Le scénario de Wenger est un travail subtil et finement équilibré, qui se moque de manière pointue et souvent hilarante des idéaux capitalistes et d’amélioration de soi et de coordination sociale, sans ridiculiser les individus qui se sentent redevables de ces normes. Cela se ressent dans ses études de personnages perspicaces et rapides sur les clients de Matthias, qui ne veulent pas toujours autant de compagnie qu’ils voudraient que les autres pensent qu’ils en ont, ou dans son traitement ironique mais compatissant de Matthias lui-même – une sorte de chiffre humain, peut-être, mais qui a toutes les qualités d’un homme intègre s’il voulait juste, eh bien, se lever.

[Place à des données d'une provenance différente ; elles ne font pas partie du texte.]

Lemma cursor_open_outcome i size sweep now w m :
  manager_ok w m → Z.of_nat (base.size (cursors m)) < MAX_SAFE_INTEGER → unused i m → valid_size size = true →
  let t := used_after (sweep - idleTimeoutMS m) (table_of w m) in
  match open next i size sweep now w m with
  | (Ok b, (w', m')) => manager_ok w' m' ∧ idleTimeoutMS m' = idleTimeoutMS m ∧ maxBatchBytes m' = maxBatchBytes m ∧
      ∃ left, batch_of (size_of size) (maxBatchBytes m) (rest w i) (documents b) left ∧
      match cursorId b with
      | None => left = [] ∧ table_of w' m' = t
      | Some id => left ≠ [] ∧ t !! id = None ∧ 1 ≤ id ≤ MAX_SAFE_INTEGER ∧ table_of w' m' = <[id := (left, now)]> t
      end
  | (Throw _, _) => False
  end.
Proof using Source0.
  intros Hm Hs Hu Hv t. unfold open. unfold validateBatchSize. unfold valid_size in Hv. rewrite Hv.
  pose proof (sweep_ok w m sweep Hm) as Hm1. pose proof (sweep_table w m sweep) as Ht1. fold t in Ht1.
  pose proof (sweep_size m sweep) as Hs1. pose proof (sweep_unused i m sweep Hu) as Hu1.
  assert (idleTimeoutMS (sweepExpired sweep m).2 = idleTimeoutMS m ∧ maxBatchBytes (sweepExpired sweep m).2 = maxBatchBytes m) as [E1 E2] by done.
  destruct (sweepExpired sweep m) as [n m1]. cbn [snd] in *.
  set (state := {| iterator := i; buffered := None; exhausted := false; lastUsed := now |}).
  pose proof (takeBatch_spec next ok rest (size_of size) (maxBatchBytes m1) w state (manager_store _ _ Hm) eq_refl (valid_size_pos _ Hv)) as Hb.
  fold (size_of size).
  destruct (takeBatch next (size_of size) (maxBatchBytes m1) (w, state)) as [[l|e] [w' state']]; [|done].
  destruct Hb as (Htook & Hbo & Hnil). pose proof Htook as [Hok Hr [Hi Hl] Ho He].
  change (pending w state) with (rest w i) in Hr. rewrite E2 in Hbo.
  rewrite (isExhausted_ended _ _ He). destruct (exhausted state') eqn:Ex.
  - split; [destruct Hm1 as [_ A2 A3 A4]; by split|]. split; [done|]. split; [done|].
    exists []. unfold ended in He. rewrite Ex in He. rewrite He in Hr.
    split; [by split|]. split; [done|]. rewrite <- Ht1. by apply (table_skip w w' m1 i).
  - destruct (allocateCursorId_spec m1 (manager_next _ _ Hm1) ltac:(lia)) as (id & nx & Ea & Hfree & Hid & Hnx). rewrite Ea.
    assert (owns m1 id (iterator state') ∧ moved (iterator state') w w') as [Hown Hmove]
      by (cbn in Hi; rewrite Hi; split; [by right|by split]).
    split; [exact (manager_insert w w' m1 id state' nx Hm1 Hown Hmove He Ex Hid Hnx)|]. split; [done|]. split; [done|].
    exists (pending w' state'). split; [by split|]. unfold ended in He. rewrite Ex in He.
    split; [by apply pending_nonempty|]. rewrite <- Ht1. split; [unfold table_of; by rewrite lookup_fmap, Hfree|].
    split; [done|]. cbn in Hl. rewrite <- Hl. exact (table_insert w w' m1 id state' Hm1 Hown Hmove).
Qed.

Lemma cursor_more_outcome id size sweep now w m :
  manager_ok w m → positive id = true → valid_size size = true →
  let t := used_after (sweep - idleTimeoutMS m) (table_of w m) in
  match getMore next id size sweep now w m with
  | (Ok b, (w', m')) => manager_ok w' m' ∧ idleTimeoutMS m' = idleTimeoutMS m ∧ maxBatchBytes m' = maxBatchBytes m ∧
      ∃ l used left, t !! Z_of_number id = Some (l, used) ∧
      batch_of (size_of size) (maxBatchBytes m) l (documents b) left ∧
      match cursorId b with
      | None => left = [] ∧ table_of w' m' = delete (Z_of_number id) t
      | Some id' => id' = Z_of_number id ∧ left ≠ [] ∧ table_of w' m' = <[Z_of_number id := (left, now)]> t
      end
  | (Throw x, (w', m')) => x = CursorNotFoundError (Z_of_number id) ∧ t !! Z_of_number id = None ∧
      w' = w ∧ manager_ok w m' ∧ idleTimeoutMS m' = idleTimeoutMS m ∧ maxBatchBytes m' = maxBatchBytes m ∧ table_of w m' = t
  end.
Proof using Source0.
  intros Hm Hid Hv t. unfold getMore, validateCursorId, validateBatchSize. rewrite Hid. unfold valid_size in Hv. rewrite Hv.
  pose proof (sweep_ok w m sweep Hm) as Hm1. pose proof (sweep_table w m sweep) as Ht1. fold t in Ht1.
  assert (idleTimeoutMS (sweepExpired sweep m).2 = idleTimeoutMS m ∧ maxBatchBytes (sweepExpired sweep m).2 = maxBatchBytes m) as [E1 E2] by done.
  destruct (sweepExpired sweep m) as [n m1]. cbn [snd] in *. set (z := Z_of_number id).
  destruct (cursors m1 !! z) as [st|] eqn:Est.
  2: { split; [done|]. rewrite <- Ht1. split; [unfold table_of; by rewrite lookup_fmap, Est|done]. }
  set (state := {| iterator := iterator st; buffered := buffered st; exhausted := exhausted st; lastUsed := now |}).
  destruct (manager_cursors _ _ Hm1 z st Est) as (Hz & Hx & Hbuf).
  pose proof (takeBatch_spec next ok rest (size_of size) (maxBatchBytes m1) w state (manager_store _ _ Hm) Hx (valid_size_pos _ Hv)) as Hb.
  fold (size_of size).
  destruct (takeBatch next (size_of size) (maxBatchBytes m1) (w, state)) as [[l|e] [w' state']]; [|done].
  destruct Hb as (Htook & Hbo & Hnil). pose proof Htook as [Hok Hr [Hi Hl] Ho He]. rewrite E2 in Hbo.
  assert (t !! z = Some (pending w st, lastUsed st)) as Ht by (rewrite <- Ht1; unfold table_of; by rewrite lookup_fmap, Est).
  assert (owns m1 z (iterator state') ∧ moved (iterator state') w w') as [Hown Hmove]
    by (cbn in Hi; rewrite Hi; split; [left; by exists st|by split]).
  rewrite (isExhausted_ended _ _ He). destruct (exhausted state') eqn:Ex.
  - split; [by apply (manager_delete w)|]. split; [done|]. split; [done|]. exists (pending w st), (lastUsed st), [].
    unfold ended in He. rewrite Ex in He. rewrite He in Hr. split; [done|].
    split; [by split|]. split; [done|]. rewrite <- Ht1. by apply (table_delete w w' m1 z (iterator state')).
  - split; [exact (manager_insert w w' m1 z state' (nextCursorId m1) Hm1 Hown Hmove He Ex Hz (manager_next _ _ Hm1))|].
    split; [done|]. split; [done|]. exists (pending w st), (lastUsed st), (pending w' state'). split; [done|].
    split; [by split|]. split; [done|]. unfold ended in He. rewrite Ex in He. split; [by apply pending_nonempty|].
    cbn in Hl. rewrite <- Hl, <- Ht1. exact (table_insert w w' m1 z state' Hm1 Hown Hmove).
Qed.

Dans une performance comique formidable, faite d’une grande ingéniosité physique et d’un désespoir émotionnel refoulé, Schuch tente d’abord de se montrer complaisant et agréable, comme tous les personnages professionnels du personnage, avec une aisance qui semble bien mise en scène. C’est à mesure que les récits anxieux s’intensifient, que ses expressions répétées et son langage corporel sont perturbés de manière saccadée comme des parasites à la télévision, qu’il devient moins posé, moins parfait, beaucoup plus facile à aimer. « Un bon service est sa propre récompense », dit un client à Matthias dès le début, refusant de lui donner un pourboire pour son semblant de dévouement très convaincant. C’est une esquive mesquine, peut-être, mais instructive : « Peacock » sert de rappel cruel, puis étrangement doux, que les vrais contrats sociaux sont toujours ingrats.